Two local institutions long ago grabbed my heart: our public library and CALM (Child Abuse Listening and Mediation). If you’re a reader and book lover, both have upcoming events that would be worthy your attention.

One of my strongest memories as a child was walking under the Central Library’s colorful, artistically carved door, then the main door, on the Anapamu Street side of the building.

My mom took me and my brother there every two weeks, and I loaded up on whatever books caught my eye. The world in those books opened up endless learning curves and emotional ties.

Perhaps that is why I was pleased with the recent news that the Association of Library Services to Children, a division of the American Library Association, will present their prestigious national May Hill Arbuthnot Honor Lecture here in Santa Barbara this year April 15.
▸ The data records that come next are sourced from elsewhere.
(** * AnyLink gateway: target authorizer, TCP pool, framing, bridges, metrics

    A shallow embedding of the Go sources of [internal/server] and
    [internal/bridge], with the properties their specification states.

    Conventions.
    - A Go [string] is a byte sequence: it is a Rocq [string] (a list of
      8-bit [ascii]).  A [[]byte] is a [list byte].
    - [uint32], [int64] and [int] are [Z] with the wrap-around written out
      ([int] is the 64-bit [int] of the usual Go targets).
    - A Go map is a [gmap]; a slice used as a stack is a [list] whose top is
      its last element.
    - A goroutine's loop is a function from the results the environment
      hands to each iteration (a script) to the effects it performs (a
      trace) and the way it stops. *)

From Stdlib Require Import ZArith List String Ascii Bool Lia.
From Stdlib Require Import Init.Byte.
From Stdlib Require Strings.Byte.
From stdpp Require Import base option list gmap strings.

Import ListNotations.
Local Open Scope Z_scope.

(** ** Go's [strings] package: the functions [compileRules] calls *)

Module GoStrings.

(** [strings.Contains s sub] for a one-byte [sub]: the byte occurs in [s]. *)
Fixpoint ContainsByte (s : string) (b : ascii) : bool :=
  match s with
  | EmptyString => false
  | String c r => if Ascii.eqb c b then true else ContainsByte r b
  end.

(** [strings.ContainsAny s chars]: some byte of [chars] occurs in [s]
    (byte-wise, which is what Go does for ASCII [chars]). *)
Fixpoint ContainsAny (s chars : string) : bool :=
  match chars with
  | EmptyString => false
  | String c r => if ContainsByte s c then true else ContainsAny s r
  end.

(** [strings.HasPrefix]. *)
Fixpoint HasPrefix (s pre : string) {struct pre} : bool :=
  match pre, s with
  | EmptyString, _ => true
  | String _ _, EmptyString => false
  | String p pre', String c s' => if Ascii.eqb c p then HasPrefix s' pre' else false
  end.

(** [s[n:]], the whole of [s] gone when [n] exceeds its length. *)
Fixpoint drop_bytes (n : nat) (s : string) : string :=
  match n, s with
  | O, _ => s
  | S _, EmptyString => EmptyString
  | S n', String _ r => drop_bytes n' r
  end.
(** * env-guard: the [guard] function of index.js

    A shallow embedding of [guard(schema)], the single function of the
    package, together with the parts of JavaScript and of the Node.js
    process it relies on:

    - primitive JavaScript values, [Number(...)] on them (with the
      StringToNumber grammar on IEEE binary64), [===], [== null] and
      [Array.prototype.includes] (SameValueZero);
    - plain objects as insertion-ordered property lists with the
      [for ... in] enumeration order;
    - the process: [process.env] as a finite map from names to strings,
      the console as the list of lines written so far, and
      [process.exit] as an abrupt completion.

    Scope of the model.  Schema values ([default], the members of
    [oneOf]) range over the primitive values undefined, null, booleans,
    numbers and strings; with these no statement of the [try] block can
    throw, so the [catch] clause is only reached through a missing rule
    object.  Strings are sequences of bytes (UTF-8).  A schema key is an
    environment variable name that does not also name a member of
    [Object.prototype]. *)

From Stdlib Require Import ZArith String Ascii List Bool Lia.
From Stdlib Require Import Floats.SpecFloat.
From Stdlib Require Import Sorting.Sorted.
From Stdlib Require Import DecimalString DecimalN DecimalPos.
From stdpp Require Import gmap strings list fin_maps.
Import ListNotations.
The talk provides a forum for “new voices speaking with new insight and new emphasis in the field of children’s lectures.”

Past reipients have included Lois Lowry, Maurice Sendak, Philip Pullman and Ursula Le Guin.

This year, noted and award-winning author Pat Mora, a contributor and supporter of bilingual literature, will speak on “Bookjoy! Alegria en los Libros!”

Bookjoy, her own phrase, describes the power and pleasure of words. Raised in a bilingual, bicultural family, she writes for a wide range of readers, adults and children.

Mora and I recently spoke about the importance of bilingual books for children and how the industry is treating this genre. We began with how she got into writing.

“My parents gave me a typewriter at my request when I graduated from Catholic schools in El Paso, Texas. With it was a fine box of stationary. After my graduation party when everyone went home, I sat down and began to write religious poetry,” she said.

Her first dream in establishing a career was to write children’s books.

“Like many people who decide to write a book, I thought it doesn’t look that hard and children’s books don’t have that many words. I submitted manuscripts but got discouraged after many rejections, so I began writing poetry,” she said. “It became an odd turn around because it was easier to place poetry, thanks to certain presses. I ended up with two books published for adults.”

One of those, Aunt Carmen’s Book of Practical Saints, was based on the voice of one woman who cleans for a church.

Mora said, “There are some very devoted women of Mexican descent who have personal approach to the Saints so that’s what I wrote about: conversations with their favorite saints."

A friend then followed, “Why not work on your children’s books again?”

About that time Mora went to Finland with her husband, a university professor, for a  conference. While he was busy, she visited their public library and talked with the children’s librarian.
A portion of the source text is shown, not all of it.